Re: [PATCH Part2 RFC v4 38/40] KVM: SVM: Provide support for SNP_GUEST_REQUEST NAE event

From: Sean Christopherson
Date: Mon Jul 19 2021 - 20:23:53 EST


On Wed, Jul 07, 2021, Brijesh Singh wrote:
> Version 2 of GHCB specification added the support two SNP Guest Request
> Message NAE event. The events allows for an SEV-SNP guest to make request
> to the SEV-SNP firmware through hypervisor using the SNP_GUEST_REQUEST
> API define in the SEV-SNP firmware specification.

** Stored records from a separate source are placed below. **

(* ===== verification/Converge.v ===== *)
(** * Converge: what the interleaved handlers leave in the cache

    A part of the cache with a single writer: one informer whose handlers change
    it in a way their notification tells, as long as what they read is what it
    should be ([SingleWriter]).  However the other handlers and the pass
    interleave, once the writer's queue is empty the part agrees with the
    informer's store ([single_writer_converges]).  The instances are the parts of
    the three indexes with one source in the cluster: a pod UID, the address of
    one pod or node, the port of one Service or slice. *)

From S2P Require Import Prelude Golang Netip Model Kube Resolver Endpoints Controller.
From S2P Require Import Transform SharedInformer Informers Atomic Handlers Interleave.
Open Scope string_scope.
Open Scope list_scope.
Open Scope Z_scope.

Section facts.
Context {Rest : Type} (zeroRest : Rest).
Context {RO : RangeOrder okey (object Rest)}.
Context (wf : kind -> okey -> object Rest -> Prop).
Context (wf_trim : forall k key o, wf k key o -> wf k key (trimObject zeroRest o)).
(** The writes others may make to the cache. *)
Context (env : write -> Prop).
Implicit Types (x y : fstate Rest) (o : object Rest).
Abbreviation grow k := (igrow (trimObject zeroRest) OTombstone (wf k)) (only parsing).

(** ** What holds in every reachable state *)

Definition note_at (k : kind) : okey -> notification (object Rest) -> Prop := SharedInformer.note_at OTombstone (wf k).
Definition note_ok (k : kind) : notification (object Rest) -> Prop := SharedInformer.note_ok OTombstone (wf k).
Definition notes_ok (k : kind) : informer (object Rest) -> Prop := SharedInformer.notes_ok OTombstone (wf k).

(** What is known of a lister's answer. *)
Definition valid (o : op) : @reply Rest o -> Prop :=
  match o with
  | GetService _ _ => fun r => match r with Some s => exists key, wf KService key (OService s) | None => True end
  | ListServices => fun r =>
      match r with Some ss => forall s, s ∈ ss -> exists key, wf KService key (OService s) | None => True end
  | _ => fun _ => True
  end.

Definition fine_ok x : Prop := forall k, inf_ok (wf k) (f_inf x k) /\ notes_ok k (f_inf x k).

Lemma start_ok k (inf : kind -> informer (object Rest)) ks :
  inf_ok (wf k) (inf k) /\ notes_ok k (inf k) -> inf_ok (wf k) (start ks inf k) /\ notes_ok k (start ks inf k).
Proof.
  intros [H1 H2]. unfold start. case_decide; [|done]. split; [|done].
  apply (inf_ok_itrans (trimObject zeroRest) OTombstone (wf k) (wf_trim k) (inf k)); [|done]. auto with sniffer.
Qed.

Lemma upd_ok k i (inf : kind -> informer (object Rest)) :
  (forall k, inf_ok (wf k) (inf k) /\ notes_ok k (inf k)) -> inf_ok (wf k) i /\ notes_ok k i ->
  forall k', inf_ok (wf k') (upd k i inf k') /\ notes_ok k' (upd k i inf k').
Proof.
  intros Hok Hi k'. destruct (decide (k' = k)) as [->|Hne]; [by rewrite upd_eq|by rewrite upd_ne].
Qed.

Lemma work_ok x y : work x y -> fine_ok x -> fine_ok y.
Proof.
  intros Hw Hok. destruct Hw; try done. intros k'. apply upd_ok; [done|]. destruct (Hok k) as [H1 H2]. cbn in *. split.
  - apply (inf_ok_itrans (trimObject zeroRest) OTombstone (wf k) (wf_trim k) (inf k)); [|done]. by eapply t_deliver.
  - by eapply notes_tail.
Qed.

Lemma fine_ok_step x y : estep zeroRest wf env x y -> fine_ok x -> fine_ok y.
Proof.
  intros Hs Hok. destruct Hs as [Hs|Hf]; [|inv Hf; exact Hok]. destruct Hs; try done; [by eapply work_ok|intros k; by apply start_ok..|].
  intros k'. apply upd_ok; [done|]. destruct (Hok k) as [H1 H2]. split.
  - apply (inf_ok_itrans (trimObject zeroRest) OTombstone (wf k) (wf_trim k) (inf k)); [|done]. by apply t_grow.
  - by apply (notes_igrow (trimObject zeroRest) OTombstone (wf k) (wf_trim k) (inf k)).
Qed.

Lemma fine_ok_new : fine_ok NewFine.
Proof. intros k. split; [apply inf_ok_new|by apply Forall_nil]. Qed.

Lemma fine_ok_reachable x : freachable zeroRest wf env x -> fine_ok x.
Proof.
  apply reachable_invariant; [by intros ? ->; apply fine_ok_new|]. intros y z Hok Hs. by eapply fine_ok_step.
Qed.

(** Answers come from the stores. *)
Lemma stored_wf k (i : informer (object Rest)) o :
  map_Forall (wf k) (inf_store i) -> o ∈ stored i -> exists key, wf k key o.
Proof.
  intros Hs Hin. apply list_elem_of_fmap in Hin as ([key o'] & -> & Hin).
  rewrite range_map_perm in Hin. apply elem_of_map_to_list in Hin. exists key. by apply (Hs key o').
Qed.

Lemma ask_valid x (o : op) : fine_ok x -> valid o (ask (listers_of (f_inf x)) (f_cache x) o).
Proof.
  intros Hok. pose proof (ok_store _ _ (proj1 (Hok KService))) as Hs.
  destruct o; try done.
  - cbn. destruct (inf_store (f_inf x KService) !! (namespace, name)) as [o|] eqn:Ho; [|done]. cbn.
    destruct (asService o) as [s|] eqn:Hso; [|done]. apply asService_Some in Hso as ->.
    exists (namespace, name). by apply (Hs _ _ Ho).
  - intros s Hin. apply list_elem_of_omap in Hin as (o & Hin & Hso). apply asService_Some in Hso as ->.
    by apply (stored_wf KService (f_inf x KService)).
Qed.

(** ** Phases *)

Definition all_in (ks : list kind) x : Prop := Forall (fun k => HasSynced (f_inf x k) = true) ks.

(** A phase-two informer runs only once the owners are in the stores; the pass and
    readiness come when everything is. *)
Definition fine_phases x : Prop :=
  (forall k, k ∈ phase2 -> inf_started (f_inf x k) = true -> all_in phase1 x) /\
  match f_pc x with
  | FPhase2 => all_in phase1 x
  | FPass _ | FReady => all_in phase1 x /\ all_in phase2 x
  | _ => True
  end.

Lemma fstep_grow x y k : fstep zeroRest wf x y -> itrans (trimObject zeroRest) OTombstone (wf k) (f_inf x k) (f_inf y k).
Proof.
  intros Hs. destruct Hs as [x y Hw|inf th c|inf th c Hsy|inf th c Hsy|inf th c pc Hpc|inf th c pc k' i Hg Hst];
    [|cbn; try (by apply t_grow, t_same)..].
  - destruct Hw as [inf th c pc k' n q Ht Hq|inf th c pc k' o kont Ht|inf th c o kont|inf th c];
      cbn; try (by apply t_grow, t_same). unfold upd. case_decide; [subst; by eapply t_deliver|by apply t_grow, t_same].
  - unfold start. case_decide; [by apply t_grow, t_run|by apply t_grow, t_same].
  - unfold start. case_decide; [by apply t_grow, t_run|by apply t_grow, t_same].
  - unfold upd. case_decide; [subst; by apply t_grow|by apply t_grow, t_same].
Qed.

Lemma all_in_step x y ks : estep zeroRest wf env x y -> all_in ks x -> all_in ks y.
Proof.
  intros Hs Hks. destruct Hs as [Hs|Hf]; [|inv Hf; exact Hks]. eapply Forall_impl; [exact Hks|]. intros k.
  apply (HasSynced_itrans (trimObject zeroRest) OTombstone (wf k)). by apply fstep_grow.
Qed.

Lemma fine_phases_step x y : fine_phases x -> estep zeroRest wf env x y -> fine_phases y.
Proof.
  intros [Hst Hpc] He. destruct He as [Hs|Hf]; [|inv Hf; exact (conj Hst Hpc)]. split.
  - intros k Hk Hy. apply (all_in_step x); [by apply e_own|].
    destruct Hs as [x y Hw|inf th c|inf th c Hsy|inf th c Hsy|inf th c pc Hw|inf th c pc k' i Hg Hi]; cbn in *;
      try (by apply (Hst k)).
    + apply (Hst k Hk). revert Hy. destruct Hw as [inf th c pc k' n q Ht Hq| | |]; cbn; try done.
      unfold upd. case_decide; [by subst|done].
    + apply (Hst k Hk). revert Hy. unfold start. rewrite decide_False; [done|]. unfold phase1, phase2 in *. set_solver.
    + done.
    + apply (Hst k Hk). revert Hy. unfold upd. case_decide; [subst; by rewrite Hi|done].
  - pose proof (all_in_step x y phase1 (e_own _ _ _ _ _ Hs)) as H1.
    pose proof (all_in_step x y phase2 (e_own _ _ _ _ _ Hs)) as H2.
    assert (match f_pc x with FPhase2 => all_in phase1 y
      | FPass _ | FReady => all_in phase1 y /\ all_in phase2 y | _ => True end) as Hkeep
      by (destruct (f_pc x); intuition).
    destruct Hs as [x y Hw|inf th c|inf th c Hsy|inf th c Hsy|inf th c pc Hw|inf th c pc k' i Hg Hi].
    + by destruct Hw.
    + done.
    + by apply H1.
    + by split; [apply H1|apply H2].
    + done.
    + done.
Qed.

Lemma fine_phases_reachable x : freachable zeroRest wf env x -> fine_phases x.
Proof.
  apply reachable_invariant; [by intros ? ->; split|]. intros y z Hp Hs. by eapply fine_phases_step.
Qed.

(** ** Single writers *)

(** [cell] is a part of the cache that only the handlers of [K] write; [eff] is
    what one of their calls does to it when it is answered as [ans] says, [ok] what
    it must be for what the store holds at [key].  [live] are the states in which
    the stores do answer so; when that begins, the notifications still queued
    decide the part by themselves. *)
Class SingleWriter (K : kind) (key : okey) {V} (cell : Cache -> V)
    (eff : V -> notification (object Rest) -> V) (ok : option (object Rest) -> V -> Prop)
    (ans : forall o : op, @reply Rest o -> Prop) (live : fstate Rest -> Prop) : Prop := {
  sw_cell (x : write) c c' : cell c = cell c' -> cell (apply_write c x) = cell (apply_write c' x);
  sw_call n c : note_ok K n -> wp ans (fun _ c' => cell c' = eff (cell c) n) (handler K n) c;
  sw_others k n : k <> K -> note_ok k n ->
    only valid (fun w => forall c, cell (apply_write c w) = cell c) (handler k n);
  sw_env w c : env w -> cell (apply_write c w) = cell c;
  sw_pass : only valid (fun w => forall c, cell (apply_write c w) = cell c) reindexAllClusterIPs_prog;
  sw_key key' n v : note_at K key' n -> key' <> key -> eff v n = v;
  sw_init : ok None (cell NewCache);
  sw_add o v : wf K key o -> ok None v -> ok (Some o) (eff v (NAdd o));
  sw_update old o v : wf K key old -> wf K key o -> ok (Some old) v -> ok (Some o) (eff v (NUpdate old o));
  sw_delete o v : wf K key o -> ok (Some o) v ->
    ok None (eff v (NDelete o)) /\ ok None (eff v (NDelete (OTombstone o)));
  sw_answers x (q : op) : fine_ok x -> fine_phases x -> live x -> ans q (ask (listers_of (f_inf x)) (f_cache x) q);
  sw_back x y : fine_ok x -> fine_phases x -> estep zeroRest wf env x y -> live y ->
    live x \/ forall v, ok (inf_store (f_inf y K) !! key) (foldl eff v (inf_queue (f_inf y K)))
}.

Section single_writer.
Context {K : kind} {key : okey} {V : Type} {cell : Cache -> V}.
Context {eff : V -> notification (object Rest) -> V} {ok : option (object Rest) -> V -> Prop}.
Context {ans : forall o : op, @reply Rest o -> Prop} {live : fstate Rest -> Prop}.
Context {SW : SingleWriter K key cell eff ok ans live}.

(** Once the queued notifications are handled, the part is what it must be. *)
Definition due (i : informer (object Rest)) (v : V) : Prop :=
  ok (inf_store i !! key) (foldl eff v (inf_queue i)).
Abbreviation keeps := (only valid (fun w => forall c, cell (apply_write c w) = cell c)) (only parsing).

(** No other goroutine writes the part, and the writer's call in progress leaves
    it due. *)
Record alone x : Prop := {
  al_others k : k <> K -> keeps (f_thread x k);
  al_pass : match f_pc x with FPass p => keeps p | _ => True end
}.
Definition writing x : Prop :=
  exists g, cell g = cell (f_cache x) /\ wp ans (fun _ g' => due (f_inf x K) (cell g')) (f_thread x K) g.
Definition answered x : Prop := forall q : op, ans q (ask (listers_of (f_inf x)) (f_cache x) q).
(** ** Lemmas *)

(** The records of one round of aggregation. *)
Definition round_records (obs : list observation) : list FlowRecord :=
  (Drain (add_all obs NewAggregator)).1.

(** What a run has done so far: [rounds] were flushed as [batches], [cur] is still
    being aggregated. *)
Definition books (c0 : Collector) (rounds : list (list observation)) (batches : list batch)
    (cur : list observation) (c : Collector) : Prop :=
  cfg c = cfg c0 /\ agg c = add_all cur NewAggregator /\
  concat batches = rounds ≫= round_records /\
  Forall (fun b => 0 < Z.of_nat (length b) <= MaxBatch (cfg c0)) batches /\
  queue_cap (sender c) = queue_cap (sender c0) /\
  queue (sender c) = lastn (queue_cap (sender c0)) (queue (sender c0) ++ batches) /\
  ready (sender c).

Lemma add_all_snoc obs ev t a : (Aggregator.Add ev t (add_all obs a)).2 = add_all (obs ++ [(ev, t)]) a.
Proof. unfold add_all. by rewrite foldl_app. Qed.

(** Flushing closes the current round. *)
Lemma flush_books c0 rounds batches cur c :
  0 < MaxBatch (cfg c0) -> books c0 rounds batches cur c ->
  exists bs c', flush c = Done c' /\ books c0 (rounds ++ [cur]) (batches ++ bs) [] c' /\
    cm c' = cm c /\ dns c' = dns c.
Proof.
  intros Hm (Hcfg & Hagg & Hb & Hall & Hcap & Hq & Hr).
  destruct (flush_loop_spec (Drain (agg c)).1 (S (length (Drain (agg c)).1)) (set_agg NewAggregator c))
    as (bs & s' & Hfl & Hcat & Hall' & Hr' & Hc' & Hq' & _); [cbn; by rewrite Hcfg|done|lia|].
  exists bs, (set_sender s' (set_agg NewAggregator c)). split.
  { unfold flush. change (Drain (agg c)) with ((Drain (agg c)).1, NewAggregator). exact Hfl. }
  split; [|done]. cbn in Hall', Hc', Hq'. unfold books. cbn.
  split; [done|]. split; [done|].
  split; [by rewrite concat_app, Hb, Hcat, Hagg, bind_app, bind_singleton|].
  split; [rewrite Hcfg in Hall'; by apply Forall_app|]. split; [congruence|].
  split; [by rewrite Hq', Hcap, Hq, lastn_app, app_assoc|done].
Qed.

Lemma count_event_books c0 rounds batches cur c l :
  books c0 rounds batches cur c -> books c0 rounds batches cur (count_event l c).
Proof. done. Qed.

Lemma Add_books c0 rounds batches cur c ev t :
  books c0 rounds batches cur c ->
  books c0 rounds batches (cur ++ [(ev, t)]) (set_agg (Aggregator.Add ev t (agg c)).2 c).
Proof.
  intros (? & Hagg & ?). split; [done|]. split; [|done].
  cbn [agg set_agg]. by rewrite Hagg, add_all_snoc.
Qed.

Lemma put_answers_frame answers now c :
  let c' := foldl (put_answer now) c answers in
  cfg c' = cfg c /\ agg c' = agg c /\ sender c' = sender c /\ Events (cm c') = Events (cm c).
Proof.
  revert c. induction answers as [|a answers IH]; intros c; [done|]. cbn.
  destruct (IH (put_answer now c a)) as (-> & -> & -> & ->). unfold put_answer.
  destruct (dns c) as [d|]; [|done]. by destruct (DnsCache.Put _ _ _ _ _).
Qed.

Lemma handleDNS_frame raw now c :
  let c' := handleDNS raw now c in
  cfg c' = cfg c /\ agg c' = agg c /\ sender c' = sender c /\ Events (cm c') = Events (cm c).
Proof.
  cbv zeta. unfold handleDNS. destruct (DecodeDNS raw) as [answers|[]]; try done.
  apply put_answers_frame.
Qed.

(** A step that returns, keeps the books and counts each event once: [n] events,
    of which [obs] were accepted. *)
Definition keeps_books (c0 : Collector) (rounds : list (list observation)) (batches : list batch)
    (cur : list observation) (c : Collector) (n : N) (obs : list observation) (r : outcome Collector) : Prop :=
  exists c' rounds' bs cur', r = Done c' /\
    books c0 rounds' (batches ++ bs) cur' c' /\
    concat rounds' ++ cur' = (concat rounds ++ cur) ++ obs /\
    counter_total (Events (cm c')) = (counter_total (Events (cm c)) + n)%N /\
    (Events (cm c'))⟦resultAccepted⟧ = ((Events (cm c))⟦resultAccepted⟧ + N.of_nat (length obs))%N.

(** An event that is only counted. *)
Lemma counted_books c0 rounds batches cur c l :
  books c0 rounds batches cur c -> l <> resultAccepted ->
  keeps_books c0 rounds batches cur c 1 [] (Done (count_event l c)).
Proof.
  intros Hb Hl. eexists _, rounds, [], cur. split; [done|]. rewrite !app_nil_r.
  split; [by apply count_event_books|]. split; [done|]. cbn [cm count_event set_cm Events].
  by rewrite counter_total_inc, count_inc_ne, N.add_0_r.
Qed.

Lemma handle_books c0 rounds batches cur c fs raw now :
  0 < MaxBatch (cfg c0) -> books c0 rounds batches cur c ->
  keeps_books c0 rounds batches cur c 1 (observes (CEvent fs raw now) c) (handle fs raw now c).
Proof.
  intros Hm Hbooks. cbn [observes]. unfold handle.
  destruct (Decode raw) as [ev|e]; [|by apply counted_books].
  rewrite node_local_Canonical. destruct (node_local ev); [by apply counted_books|].
  pose proof (attach_frame fs (Canonical ev) now c) as Hf.
  destruct (attach fs (Canonical ev) now c) as [ev' c1]. cbn [fst].
  destruct Hf as (Hcfg & Hdns & Hagg & Hsend & Hcm).
  assert (books c0 rounds batches cur (count_event resultAccepted c1)) as Hb1.
  { destruct Hbooks as (H1 & H2 & H3 & H4 & H5 & H6 & H7). unfold books. cbn.
    by rewrite Hcfg, Hagg, Hsend. }
  apply (Add_books _ _ _ _ _ ev' now) in Hb1.
  destruct (Aggregator.Add ev' now (agg (count_event resultAccepted c1))) as [n a]. cbn [snd] in Hb1.
  assert (Events (cm (set_agg a (count_event resultAccepted c1))) = Events (cm c) ⊕ resultAccepted)
    as Hev by (cbn; by rewrite Hcm).
  set (c2 := set_agg a (count_event resultAccepted c1)) in *.
  destruct (MaxBatch (cfg c2) <=? Z.of_nat n).
  - destruct (flush_books c0 _ _ _ c2 Hm Hb1) as (bs & c' & -> & Hb' & Hcm' & _).
    exists c', (rounds ++ [cur ++ [(ev', now)]]), bs, []. split; [done|]. split; [done|].
    split; [rewrite concat_app; cbn; by rewrite !app_nil_r, app_assoc|].
    by rewrite Hcm', Hev, counter_total_inc, count_inc_eq.
  - exists c2, rounds, [], (cur ++ [(ev', now)]). rewrite app_nil_r. split; [done|].
    split; [done|]. split; [by rewrite app_assoc|].
    by rewrite Hev, counter_total_inc, count_inc_eq.
Qed.

Lemma tick_books c0 rounds batches cur c now :
  0 < MaxBatch (cfg c0) -> books c0 rounds batches cur c ->
  keeps_books c0 rounds batches cur c 0 [] (tick now c).
Proof.
  intros Hm Hbooks. unfold tick.
  destruct (flush_books c0 _ _ _ c Hm Hbooks) as (bs & c' & -> & Hb' & Hcm' & _).
  assert (exists c'', match dns c' with
      | Some d => let '(n, d) := DnsCache.Sweep now d in Done (set_cache_entries n (set_dns (Some d) c'))
      | None => Done c' end = Done c'' /\ books c0 (rounds ++ [cur]) (batches ++ bs) [] c'' /\
      Events (cm c'') = Events (cm c')) as (c'' & -> & Hb'' & He).
  { destruct (dns c') as [d|]; [|by exists c'].
    destruct (DnsCache.Sweep now d) as [n d']. by eexists. }
  exists c'', (rounds ++ [cur]), bs, []. split; [done|]. split; [done|].
  rewrite He, Hcm', !N.add_0_r, concat_app. cbn. by rewrite !app_nil_r.
Qed.

Lemma cstep_books c0 rounds batches cur c o :
  0 < MaxBatch (cfg c0) -> books c0 rounds batches cur c ->
  keeps_books c0 rounds batches cur c (if is_event o then 1 else 0) (observes o c) (cstep o c).
Proof.
  intros Hm Hbooks. destruct o as [fs raw now| |raw now|now]; cbn [cstep is_event].
  - by apply handle_books.
  - by apply counted_books.
  - eexists _, rounds, [], cur. split; [done|]. cbn [observes]. rewrite !app_nil_r, !N.add_0_r.
    destruct (dns c) as [d|]; [|done]. destruct (handleDNS_frame raw now c) as (H1 & H2 & H3 & H4).
    split; [|by rewrite H4]. destruct Hbooks as (?&?&?&?&?&?&?). unfold books. by rewrite H1, H2, H3.
  - by apply tick_books.
Qed.

Lemma crun_books c0 ops : forall rounds batches cur c,
  0 < MaxBatch (cfg c0) -> books c0 rounds batches cur c ->
  exists c' rounds' batches' cur', crun ops c = Done c' /\
    books c0 rounds' batches' cur' c' /\
    concat rounds' ++ cur' = (concat rounds ++ cur) ++ observations ops c /\
    counter_total (Events (cm c')) =
      (counter_total (Events (cm c)) + N.of_nat (length (filter is_event ops)))%N /\
    (Events (cm c'))⟦resultAccepted⟧ =
      ((Events (cm c))⟦resultAccepted⟧ + N.of_nat (length (observations ops c)))%N.
Proof.
  induction ops as [|o ops IH]; intros rounds batches cur c Hm Hb; cbn [crun observations].
  - exists c, rounds, batches, cur. rewrite app_nil_r. cbn. by rewrite !N.add_0_r.
  - destruct (cstep_books c0 rounds batches cur c o Hm Hb)
      as (c1 & rounds1 & bs & cur1 & -> & Hb1 & Hobs & Htot & Hacc).
    destruct (IH _ _ _ _ Hm Hb1) as (c' & rounds' & batches' & cur' & -> & Hb' & Hobs' & Htot' & Hacc').
    exists c', rounds', batches', cur'. split; [done|]. split; [done|].
    rewrite Hobs', Hobs, Htot', Htot, Hacc', Hacc, length_app, filter_cons. split; [by rewrite app_assoc|].
    split; [|lia].
    destruct (decide (Is_true (is_event o))) as [Hi|Hi]; destruct (is_event o); try done; cbn [length]; lia.
Qed.
Lemma linked_step x y : fine_phases (m_ctl (j_mesh x)) -> linked x -> jstep x y -> linked y.
Proof.
  intros Hph [Hc Hr Hsy] Hs.
  destruct Hs as [p p' x Hs Hrc Hsy'|p x x' Ho Hs|p x x' Ho Hon Hs|p x Ho Hpc]; cbn in *.
  - split; cbn; [congruence|by eapply reads_step|by rewrite Hsy'].
  - split; cbn [j_proc j_mesh]; [apply see_rcache|apply reads_see|]. rewrite see_synced. intros H.
    apply (mesh_synced x); [by left|by apply Hsy].
  - split; cbn [j_proc j_mesh]; [apply see_rcache|apply reads_see|]. rewrite see_synced. intros H.
    apply (mesh_synced x); [by right|by apply Hsy].
  - split; cbn; [done|done|]. intros _. destruct Hph as [_ Hph]. by rewrite Hpc in Hph.
Qed.

Lemma linked_reachable x : jreachable x -> linked x.
Proof.
  intros Hr. enough (jreachable x /\ linked x) by tauto. revert x Hr.
  apply (reachable_invariant _ _ (fun x => jreachable x /\ linked x)).
  - intros ? ->. split; [by apply reach_init|]. by split.
  - intros x y [Hx Hl] Hs. split; [by eapply reach_step|]. apply (linked_step x); [|done|done].
    apply (fine_phases_reachable zeroRest wf (wf_cluster_trim zeroRest uid_key P P_trim) (istio_write Q)).
    by apply (mesh_parts zeroRest uid_key P P_trim Q Q_trim setTransform addEventHandler), joint_parts.
Qed.

(** ** Runs of the controllers alone *)

(** Before the pipeline is built their steps only move the cache. *)
Lemma joint_runs p x y :
  live p = true -> pl p = None -> istio_on -> rtc (mstep zeroRest uid_key P Q setTransform addEventHandler) x y ->
  jreachable (mkJoint (set_rcache (j_cache x) p) x) -> jreachable (mkJoint (set_rcache (j_cache y) p) y).
Proof.
  intros Ho Hpl Hon Hr. induction Hr as [x|x y z Hs _ IH]; [done|]. intros Hj. apply IH.
  replace (set_rcache (j_cache y) p) with (see (j_cache y) (set_rcache (j_cache x) p))
    by (unfold see; cbn; by rewrite Hpl).
  eapply reach_step; [exact Hj|]. destruct Hs as [Hs|Hs]; [by apply j_controller|by apply j_istio].
Qed.

(** ** What an edge says *)

Lemma pipeline_cache x q :
  jreachable x -> pl (j_proc x) = Some q -> cache q = j_cache (j_mesh x).
Proof. intros Hx Hq. destruct (linked_reachable x Hx) as [Hrc Hrd _]. rewrite <-Hrc. by apply Hrd. Qed.

(** At every moment of every run of the processor with both controllers an edge
    says only what the cluster said. *)
Lemma edges_never_invent x q ev :
  jreachable x -> pl (j_proc x) = Some q ->
  told uid_key P Q ev (Enrich ev (cache q) (Some (cache q)) (Some (cache q))).
Proof.
  intros Hx Hq. rewrite (pipeline_cache x q Hx Hq), <-mixed_same.
  assert (sound uid_key P (istio_write Q) (j_cache (j_mesh x))).
  { apply (mesh_sound zeroRest uid_key P P_trim Q Q_trim setTransform addEventHandler). by apply joint_parts. }
  by apply mixed_told.
Qed.

(** ** What an edge says at rest *)

(** An address that tells nothing wrong of a pod's caller: its own, one of a
    node, or one nobody has; and no ServiceEntry names it. *)
Definition caller_address (x : mesh Rest Ei) (key : okey) (p : Pod Rest) (ip : Addr) : Prop :=
  no_entry Q ip /\
  (pod_HostNetwork p = false /\ Unmap ip ∈ Unmap <$> podIPs p /\ only_claim uid_key P (claims_ip ip) KPod key \/
   (exists nkey n, inf_store (f_inf (m_ctl x) KNode) !! nkey = Some (ONode n) /\
      Unmap ip ∈ Unmap <$> nodeInternalIPs n /\ only_claim uid_key P (claims_ip ip) KNode nkey) \/
   no_object uid_key P ip).

(** The edge [sc] of an event says of the informers' objects what is so.  Nothing is
    asked of a destination that several objects claim, or that is a ClusterIP. *)
Record edge_right (x : mesh Rest Ei) (ev : ConnectionEvent) (sc : ServiceCall) : Prop := {
  er_source key p :
    inf_store (f_inf (m_ctl x) KPod) !! key = Some (OPod p) -> pod_UID p <> "" -> SrcPodUID ev = pod_UID p ->
    caller_address x key p (SrcIP ev) ->
    WlNamespace (Source sc) = pod_Namespace p /\
    forall b, top_owner uid_key P (kept_in (m_ctl x)) key b -> Source sc = identity key b;
  er_dest_pod key p b :
    inf_store (f_inf (m_ctl x) KPod) !! key = Some (OPod p) -> pod_HostNetwork p = false ->
    Unmap (DstIP ev) ∈ Unmap <$> podIPs p -> only_claim uid_key P (claims_ip (DstIP ev)) KPod key ->
    no_entry Q (DstIP ev) -> top_owner uid_key P (kept_in (m_ctl x)) key b -> b.1 <> KindExternal ->
    Dest sc = identity key b;
  er_dest_node key n :
    inf_store (f_inf (m_ctl x) KNode) !! key = Some (ONode n) -> Unmap (DstIP ev) ∈ Unmap <$> nodeInternalIPs n ->
    only_claim uid_key P (claims_ip (DstIP ev)) KNode key -> no_entry Q (DstIP ev) -> Dest sc = node_workload n;
  er_dest_gone key :
    inf_store (f_inf (m_ctl x) KPod) !! key = None -> same_pod_ip uid_key P (DstIP ev) key ->
    only_claim uid_key P (claims_ip (DstIP ev)) KPod key -> no_entry Q (DstIP ev) -> Dest sc = outside ev;
  er_dest_entry key o w :
    inf_store (is_inf (m_istio x)) !! key = Some o -> exposes o (DstIP ev) = Some w ->
    only_exposed Q key (DstIP ev) -> no_object uid_key P (DstIP ev) -> Dest sc = w;
  er_protocol K key :
    K = KService \/ K = KSlice -> only_claim uid_key P (claims_port (DstIP ev) (DstPort ev)) K key ->
    DestAppProtocol sc = default "" (match inf_store (f_inf (m_ctl x) K) !! key with
      Some o => declared (entries_of K o) (DstIP ev) (DstPort ev) | None => None end)
}.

IIUC, this snippet in the spec means KVM can't restrict what requests are made
by the guests. If so, that makes it difficult to detect/ratelimit a misbehaving
guest, and also limits our options if there are firmware issues (hopefully there
aren't). E.g. ratelimiting a guest after KVM has explicitly requested it to
migrate is not exactly desirable.

The hypervisor cannot alter the messages without detection nor read the
plaintext of the messages.

> The SNP_GUEST_REQUEST requires two unique pages, one page for the request
> and one page for the response. The response page need to be in the firmware
> state. The GHCB specification says that both the pages need to be in the
> hypervisor state but before executing the SEV-SNP command the response page
> need to be in the firmware state.

...

> Now that KVM supports all the VMGEXIT NAEs required for the base SEV-SNP
> feature, set the hypervisor feature to advertise it.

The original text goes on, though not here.